Op Ed: Wasting Wars Imposed
Huge Delays, Heavy Defaults
On US Education System

Reagan Era Attack On Middle Class Multiplies Damage to System.

The share of money income going to the top 20 percent of all
households increased between 1979 and 1996 at the expense
of all other households.
Source: Department of Commerce.

(BEND, Ore.) - In a democracy that is far truer than when a dictator or other despot dominates not only the day-to-day record, but also the decisions and their consequences, historians insist that journalists write their special story in full detail, as soon as and as fast as it happens. This, as we live the events and suffer the consequences of our choices in “leadership” alongside our fellow Americans.

Democracy is definitely a “do-it-yourself” big deal, if it is to work at all, much less as it could --and should!!

At least in theory --about all that’s left to us (“we the people”) now—is to make the decisions via our vaunted governance-plan: “...OF the People, BY the People, FOR the People”.

Pogo saw deep into that most revealing characteristic of democracy all too well. His insight states compactly, without compunction: “We have met the enemy --and he is us!”

Any lingering look back as we propel ourselves rapidly into the 21st Century will reveal verifying depth of detail and our deserved consequences writ large --if painfully-- in Pogo’s short sentence --and the easily observed, now very obvious hard-hitting results.

What we have allowed to happen is inevitably our own mutual responsibility, as American citizens and members of “the People”.

There is no question that the wasting wars of today have broken the uninterrupted sequence of our democratic growth and development during the past century.

These costly struggles must be taken into brutal consideration of how our educational system has first been shaped, considerably distorted and even perverted by them.

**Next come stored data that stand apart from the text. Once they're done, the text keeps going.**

(** * Retention engine of the backup agent: [internal/command/delete.go]

    A shallow embedding of [DeleteCommand.Execute] and
    [DeleteCommand.deleteFiles] (the per-database-folder version of the
    command) together with the properties of the retention policy that the
    specification states about them.

    Go values are modelled as follows.
    - [time.Time] is an instant on the integer line, counted in nanoseconds
      from the zero value [time.Time{}]; [IsZero], [Before] and [After]
      compare instants. [AddDate] works on the calendar of a time zone and
      is taken from the [World].
    - [int] and [int64] are 64-bit two's-complement integers: values are in
      [Z] and every [+=] of the source wraps with [wrap64].
    - [map[string]T] is a [gmap string T]; the order in which [range]
      visits a map is not fixed by Go and is supplied by the [World].
    - [sort.Slice], [path.Dir], [time.Now], [Time.AddDate] and the S3
      client belong to libraries outside the repository; what the command relies on is
      collected in the record [World] and the predicate [WorldOK]. *)

From stdpp Require Import base gmap sets list strings sorting pretty.
From Stdlib Require Import ZArith Lia.
From Stdlib Require SpecFloat.

Local Open Scope Z_scope.

(** ** Machine integers *)

Definition wrap64 (z : Z) : Z := (z + 2 ^ 63) mod 2 ^ 64 - 2 ^ 63.

(** [a += b] on [int] and [int64]. *)
Definition add64 (a b : Z) : Z := wrap64 (a + b).

(** [len(s)] as an [int]. *)
Definition len {A} (s : list A) : Z := Z.of_nat (length s).

(** ** [time.Time] *)

Module Time.
Definition t := Z.

(** [time.Time{}] *)
Definition zero : t := 0.

Definition IsZero (a : t) : bool := bool_decide (a = zero).
Definition Before (a b : t) : bool := bool_decide (a < b).
Definition After (a b : t) : bool := bool_decide (b < a).

Definition nanosPerDay : Z := 86400 * 1000000000.

(** What [a.AddDate(0, 0, days)] is in a location whose offset never
    changes, such as UTC: there every calendar day lasts 24 hours. This is
    the [AddDate] of the concrete world of the examples only; the command
    is modelled with the [AddDate] of its [World]. *)
Definition AddDays (a : t) (days : Z) : t := a + days * nanosPerDay.
End Time.

(** ** [s3.FileInfo], [config.DeletionRules], errors *)

Record FileInfo := mkFile {
  Key : string;
  CreatedAt : Time.t;
  Size : Z
}.

Record DeletionRules := mkRules {
  MaxAgeDays : Z;
  MaxCount : Z;
  Enabled : bool
}.

(** Go [error] values: what the S3 adapter returns, and the two wrappers
    built with [fmt.Errorf(... %w ...)] in the command. *)
Inductive error :=
| S3Error (msg : string)
| FailedToListFiles (cause : error)
| FailedToDeleteFile (key : string) (cause : error).

(** ** Statistics *)

Module DatabaseStats.
Record t := mk {
  TotalFiles : Z;
  DeletedFiles : Z;
  RetainedFiles : Z;
  DeletedSize : Z;
  RetainedSize : Z;
  OldestRetained : Time.t;
  NewestRetained : Time.t
}.

(** [&DatabaseStats{}] *)
Definition empty : t := mk 0 0 0 0 0 Time.zero Time.zero.
End DatabaseStats.

Module DeleteStats.
Record t := mk {
  TotalFiles : Z;
  DeletedFiles : Z;
  RetainedFiles : Z;
  DeletedSize : Z;
  RetainedSize : Z;
  OldestRetained : Time.t;
  NewestRetained : Time.t;
  DatabaseStats : gmap string DatabaseStats.t
}.

(** [&DeleteStats{DatabaseStats: make(map[string]*DatabaseStats)}] *)
Definition empty : t := mk 0 0 0 0 0 Time.zero Time.zero ∅.
End DeleteStats.

(** ** The object store *)

(** The bucket as the command sees it: the objects it holds, and the calls
    of [Delete] made on it so far, oldest first, each with the key and the
    error it returned ([None] for [nil]). *)
Record Bucket := mkBucket {
  objects : list FileInfo;
  deleteCalls : list (string * option error)
}.

(** ** What the command takes from outside the repository *)

Record World := mkWorld {
  (** [path.Dir] *)
  Dir : string → string;
  (** [sort.Slice(s, func(i, j) bool { return s[i].CreatedAt.After(s[j].CreatedAt) })] *)
  sortNewestFirst : list FileInfo → list FileInfo;
  (** the order in which [range dbFiles] yields the folders *)
  rangeFolders : gmap string (list FileInfo) → list (string * list FileInfo);
  (** the order in which [range filesToDelete] yields the files, in the
      iteration for the given folder *)
  rangeDelete : string → gmap string FileInfo → list FileInfo;
  (** the same for [range filesToRetain] *)
  rangeRetain : string → gmap string FileInfo → list FileInfo;
  (** the reading of [time.Now()] in the iteration for the given folder *)
  Now : string → Time.t;
  (** [t.AddDate(0, 0, days)] for a reading [t] of [time.Now()]: the instant
      with the same wall-clock reading [days] calendar days later in
      [time.Local]. Where the offset of the zone changes in between, the
      two instants are not a multiple of 24 hours apart. *)
  AddDate : Time.t → Z → Time.t;
  (** whether [s3Client.List] fails on the bucket *)
  listFails : Bucket → option error;
  (** whether [s3Client.Delete] of a key fails on the bucket *)
  deleteFails : Bucket → string → option error
}.

(** Newest first: no later element is strictly newer. *)
Definition newestFirst (a b : FileInfo) : Prop := CreatedAt b ≤ CreatedAt a.

(** The contracts of [sort.Slice] (a sorted rearrangement, not necessarily a
    stable one) and of [range] over a map (every entry once, in some
    order). *)
Record WorldOK (w : World) : Prop := mkWorldOK {
  sort_perm : ∀ l, sortNewestFirst w l ≡ₚ l;
  sort_sorted : ∀ l, StronglySorted newestFirst (sortNewestFirst w l);
  rangeFolders_perm : ∀ m, rangeFolders w m ≡ₚ map_to_list m;
  rangeDelete_perm : ∀ g m, rangeDelete w g m ≡ₚ (map_to_list m).*2;
  rangeRetain_perm : ∀ g m, rangeRetain w g m ≡ₚ (map_to_list m).*2
}.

Even though prior events have been consequential, the truly catastrophic have come much more recently as our neglect has allowed.

Begin with the Reagan years, which historians now are finding increasingly more difficult to designate as an “Administration”. To do so demands some credibility for actions now seen to be made in some desperation, with little thought for the common good; or far too often, by crafty distortion; crony capitalism; open and obvious contrivance; corrupting special-interest influences; and even by common slogan, rhetoric slavishly repeated so often as to affect our judgment on matters of mutual commonweal.

Despite all attempts in defense, close observers of the Reagan Era must now concede that those years are clearly unavoidably responsible for the first strong impetus and continuing malign political motivation to kill off, disembowel, and destroy completely trade and other unionized-worker establishments in this nation: the true heart and soul of our acclaimed “middle class” seeking “The American Dream”.

First and surely foremost of consequences is the destructive policy of “starving the beast” --cutting down, and out if possible, tax support for the very substance providing life and opportunity for all our citizens: education.

That policy --activated wherever possible at the level described by longtime neocon Grover Norquist as “Drag government into the bathtub and strangle it to death!”-- is the root cause of the catastrophe we have allowed to be visited upon what had been a productive and efficient educational system.

With intent or not, with partial or full understanding of consequences even then completely clear, that pivotal action did more to disavow our democracy and move us into readiness for a truly fascistic future than any political action in American history.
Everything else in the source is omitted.